These relationships compare favorably with those reflected in applications
at the various times the Commission has approved investment of the proceeds
of registered holding company system securities issuances in excess of
50% of consolidated retained earnings.  In First Energy Corp.,Inc.,
HCAR No. 27459 (October 29, 2001), ("First Energy")the Commission noted
that the historic average of requested authorizations as a percentage of
consolidated capitalization had been 21.4%; 20% of net utility plant;
14.4% of consolidated assets, and 28% of the market value of outstanding
common stock.  In First Energy, the approved authorization amounted to 25%
of consolidated capitalization, 35.7% of net utility plant, 12.8% of
consolidated assets, and 58.5% of the market value of outstanding common
stock.  DRI's financial ratios compare favorably with those approved in
First Energy and the above-described historic relationships.
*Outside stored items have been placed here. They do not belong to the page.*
(** X13.  [fit] then [predict_proba]: in a reachable server-mode world,
    when the remote [fit] returns, the estimator [fit] returns keeps its
    parameters and passes [check_is_fitted]: a later [predict_proba] sends
    those parameters to the inference client that [fit] used and returns the
    "probas" entry of the answer. *)
Theorem fit_then_predict_proba (env env' : Env) (self : TabPFNClassifier.t)
    (X y X' : ndarray) (w : World)
    (Hreach : reachable w)
    (Hserver : use_server (g_tabpfn_config w) = Some true)
    (Hfit : inference_fit env X y = Ret tt) :
  ∃ self' h,
    (TabPFNClassifier.fit env self X y w).1 = Ret self'
    ∧ TabPFNClassifier.params self' = TabPFNClassifier.params self
    ∧ inference_handler (g_tabpfn_config w) = Some h
    ∧ (TabPFNClassifier.predict_proba env' self' X'
         (TabPFNClassifier.fit env self X y w).2).1
      = probas_of (inference_predict env' X' "classification"
                     (ClassifierConfig (TabPFNClassifier.params self)))
    ∧ filter (λ ev, is_inference_call ev = true)
        (calls (TabPFNClassifier.predict_proba env' self' X'
                  (TabPFNClassifier.fit env self X y w).2).2)
      = filter (λ ev, is_inference_call ev = true) (calls w)
        ++ [InferenceFit h X y;
            InferencePredict h X' "classification"
              (ClassifierConfig (TabPFNClassifier.params self))].
Proof.
  destruct (reachable_session_invariant w Hreach) as (Hs & _ & _).
  destruct (Hs Hserver) as (Hinit & _ & [h Hh]).
  pose (self' := {| TabPFNClassifier.params := TabPFNClassifier.params self;
                    TabPFNClassifier.fitted_ := true |}).
  assert (Hframe : g_tabpfn_config (TabPFNClassifier.fit env self X y w).2
                   = g_tabpfn_config w).
  { assert (Hf : session_frame (TabPFNClassifier.fit env self X y))
      by (unfold TabPFNClassifier.fit; frame_py).
    apply Hf. }
  exists self', h.
  rewrite (classifier_predict_proba_run env' self' X' _ h eq_refl)
    by (by rewrite Hframe).
  simpl. split_and!; try done.
  - revert Hfit. run_estimator. rewrite Hinit; simpl. rewrite Hserver; simpl.
    destruct (String.eqb _ _); simpl; rewrite Hh; simpl; by intros ->.
  - run_estimator. rewrite Hinit; simpl. rewrite Hserver; simpl.
    destruct (String.eqb _ _); simpl; rewrite Hh; simpl;
      destruct (inference_fit env X y); simpl;
      rewrite !filter_app; simpl; by rewrite <- !app_assoc.
Qed.

Lemma fit_then_predict_proba_witness :
  ∃ self' h,
    (TabPFNClassifier.fit env_login classifier_fresh X_example y_example
       world_server).1 = Ret self'
    ∧ TabPFNClassifier.params self' = TabPFNClassifier.params classifier_fresh
    ∧ inference_handler (g_tabpfn_config world_server) = Some h.
Proof.
  destruct (fit_then_predict_proba env_login
              (env_answering false true probas_response) classifier_fresh
              X_example y_example X_example world_server
              reachable_world_server eq_refl eq_refl)
    as (self' & h & H1 & H2 & H3 & _).
  exists self', h. by split_and!.
Defined.

(** X14.  A fitted classifier in a world with an inference client [h]:
    [predict] makes exactly one call, [h.predict] for the task
    "classification" with the estimator's parameters; when the answer has no
    "probas" entry it raises [KeyError], and when the call raises, that
    exception leaves [predict]. *)
Theorem classifier_predict_failures (env : Env) (self : TabPFNClassifier.t)
    (X : ndarray) (w : World) (h : InferenceClient)
    (Hfit : TabPFNClassifier.fitted_ self = true)
    (Hh : inference_handler (g_tabpfn_config w) = Some h) :
  let answer := inference_predict env X "classification"
                  (TabPFNClassifier.get_params self) in
  let r := TabPFNClassifier.predict env self X w in
  calls r.2 = calls w ++ [InferencePredict h X "classification"
                            (TabPFNClassifier.get_params self)]
  ∧ (∀ d, answer = Ret d → d !! "probas" = None →
          r.1 = Raise (KeyError "probas"))
  ∧ (∀ e, answer = Raise e → r.1 = Raise e).
Proof.
  intros answer r. subst r.
  unfold TabPFNClassifier.predict, bind, lift.
  rewrite (classifier_predict_proba_run env self X w h Hfit Hh).
  fold answer. destruct answer as [d | e]; simpl.
  - destruct (d !! "probas") eqn:Hd; simpl; split_and!; try done.
    by intros d' [= <-] Habs; rewrite Hd in Habs.
  - split_and!; try done. by intros e' [= ->].
Qed.
(** C4, amended: [saveCache] never throws and writes the complete
    [{timestamp, data}] record, stamped with the clock of the call, by a
    single [writeFileSync] on the cache file itself; nothing is written under
    another path and nothing is renamed.  When the write succeeds the file
    holds exactly that record; when it is refused the file is as it was;
    when it fails after the file was truncated the file holds a part of the
    text, which does not parse.  So a later [loadCache] gets the saved rows,
    or a miss, or what the old file gave: never the rows of one record under
    the timestamp of another.  The earlier script saves the same way. *)
Theorem saveCache_single_write_in_place (rows : list Row) (w : World) :
  exists w',
    ValidatorCli.saveCache rows w = (Normal tt, w') /\
    ValidatorScript.saveCache rows w = (Normal tt, w') /\
    files w' ValidatorCli.cacheFile =
      match disk w ValidatorCli.cacheFile with
      | Stored => Present (JsonObject {| timestamp := Some (clock w); data := Some rows |})
      | Denied => files w ValidatorCli.cacheFile
      | Torn => Present Malformed
      end /\
    (forall later,
       fresh_entry (elapse later w') ValidatorCli.cacheFile ValidatorCli.cacheTimeout
         = Some rows \/
       fresh_entry (elapse later w') ValidatorCli.cacheFile ValidatorCli.cacheTimeout
         = None \/
       fresh_entry (elapse later w') ValidatorCli.cacheFile ValidatorCli.cacheTimeout
         = fresh_entry (elapse later w) ValidatorCli.cacheFile ValidatorCli.cacheTimeout) /\
    exists evs,
      trace w' = (trace w ++ evs)%list /\
      writes evs = [(ValidatorCli.cacheFile,
                     {| timestamp := Some (clock w); data := Some rows |})] /\
      renames evs = [].
Proof.
  exists (after_save rows w).
  destruct (after_save_fields rows w)
    as (Hclock & _ & _ & Hfile & evs & Htrace & Hw & _ & Hr & _).
  unfold ValidatorScript.saveCache. rewrite saveCache_run.
  split; [reflexivity|]. split; [reflexivity|]. split; [exact Hfile|]. split.
  - intros later. unfold fresh_entry. cbn [files clock elapse].
    rewrite Hfile, Hclock. unfold file_after_write, cache_record.
    destruct (disk w ValidatorCli.cacheFile); cbn [timestamp data].
    + destruct (clock w + later - clock w <? ValidatorCli.cacheTimeout)%Z; auto.
    + right; right; reflexivity.
    + right; left; reflexivity.
  - exists evs. repeat split; assumption.
Qed.

(** ** C9: [loadCache] never throws *)

Lemma connect_outcome_first net endpoint rest :
  exists tail,
    fst (connect_outcome net (endpoint :: rest)) =
      console_log ("Attempting to connect to " ++ endpoint ++ "...")
      :: ws_create endpoint :: tail.
Proof.
  cbn [connect_outcome]. destruct (net endpoint); [eexists; reflexivity|].
  destruct (connect_outcome net rest). eexists; reflexivity.
Qed.

(** After a miss the run of validator-cli.js goes on to the first provider. *)
Lemma cli_miss_goes_live options net w :
  (if ValidatorCli.refresh options then None
   else fresh_entry w ValidatorCli.cacheFile ValidatorCli.cacheTimeout) = None ->
  exists rest,
    trace (snd (ValidatorCli.getValidators options net w)) =
      (trace w ++ load_events w ValidatorCli.cacheFile (ValidatorCli.refresh options) ++
       console_log "Attempting to connect to wss://rpc.polkadot.io..."
       :: ws_create "wss://rpc.polkadot.io" :: rest)%list.
Proof.
  intros Hmiss.
  set (handler := fun message : string =>
         Sys.error_object "Error fetching validators:" message).
  set (live := fun api : Api =>
    if truthy_string (ValidatorCli.validator options)
    then ValidatorCli.singleValidator api
           (match ValidatorCli.validator options with Some v => v | None => EmptyString end)
    else ValidatorCli.validatorSet api options).
  assert (E : ValidatorCli.getValidators options net w =
    match connect_outcome net ValidatorCli.providers with
    | (cevs, Some api) =>
        try_finally (try_catch (live api) handler) ValidatorCli.disconnect
          (with_session (Some api)
             (append_trace w
                (load_events w ValidatorCli.cacheFile (ValidatorCli.refresh options) ++ cevs)))
    | (cevs, None) =>
        try_finally (handler "Failed to connect to any Polkadot endpoint")
          ValidatorCli.disconnect
          (append_trace w
             (load_events w ValidatorCli.cacheFile (ValidatorCli.refresh options) ++ cevs))
    end).
  { unfold ValidatorCli.getValidators, ValidatorCli.fetch, try_finally, try_catch.
    rewrite bind_run, cli_loadCache_run, Hmiss, bind_run.
    unfold ValidatorCli.connectToNetwork. rewrite connect_each_run.
    destruct (connect_outcome net ValidatorCli.providers) as [cevs [api|]];
      rewrite append_trace_app; reflexivity. }
  rewrite E.
  destruct (connect_outcome_first net "wss://rpc.polkadot.io"
              ["wss://polkadot-rpc.dwellir.com"; "wss://polkadot.api.onfinality.io/public-ws"])
    as (tail & Hfirst).
  change (connect_outcome net ValidatorCli.providers) with
    (connect_outcome net ("wss://rpc.polkadot.io" ::
       ["wss://polkadot-rpc.dwellir.com"; "wss://polkadot.api.onfinality.io/public-ws"])).
  destruct (connect_outcome net _) as [cevs [api|]]; cbn [fst] in Hfirst; subst cevs.
  - assert (Happ : appends (try_finally (try_catch (live api) handler) ValidatorCli.disconnect)).
    { unfold live, handler, ValidatorCli.singleValidator, ValidatorCli.validatorSet.
      appends_auto. }
    match goal with |- context [try_finally _ _ ?w0] => destruct (Happ w0) as (evs & Hevs) end.
    rewrite Hevs. cbn [trace with_session append_trace].
    exists (tail ++ evs)%list. rewrite <- !app_assoc. reflexivity.
  - assert (Happ : appends (try_finally (handler "Failed to connect to any Polkadot endpoint")
                              ValidatorCli.disconnect)).
    { unfold handler. appends_auto. }
    match goal with |- context [try_finally _ _ ?w0] => destruct (Happ w0) as (evs & Hevs) end.
    rewrite Hevs. cbn [trace with_session append_trace].
    exists (tail ++ evs)%list. rewrite <- !app_assoc. reflexivity.
Qed.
     The Commission's decisions reflect three fundamental changes that are
not reflected in averages derived from the past.  First, nine years since
the passage of the Energy Policy Act, EWGs have become the main new source
of domestic power.  This has occurred as a result of a number of factors,
including the increased financing flexibility and asset liquidity associated


                                       4


with EWGs and the facilitation by the Federal Energy Regulatory Commission
("FERC") of a robust wholesale power market.

     Second, the risk mix has changed dramatically. Following passage of
the Energy Policy Act, exempt project investment opportunities were
predominantly FUCOs and foreign EWGs.  This resulted from privatization
in Latin America and Asia, and restructuring in Europe and Australia.
Restructuring in the United States only began in earnest with the adoption
of Order 888 by FERC in 1996, increasing investment opportunities in EWGs.
The evolution of the enormous integrated wholesale power market in the
Eastern Interconnected Region of the United States is documented in
and provides the basis for the Commission's approval of the merger of the
Chicago and Philadelphia based electric utility systems in Exelon Corp.,
HCAR 27256 (October 19, 2000).  The evolution of the United States and
foreign electricity market outlined in this Application is further
documented by reports periodically issued by the Energy Information
Administration of the United States Department of Energy, available at
http://www.eia.doe.gov/cneaf/electricity/page/restructure.html.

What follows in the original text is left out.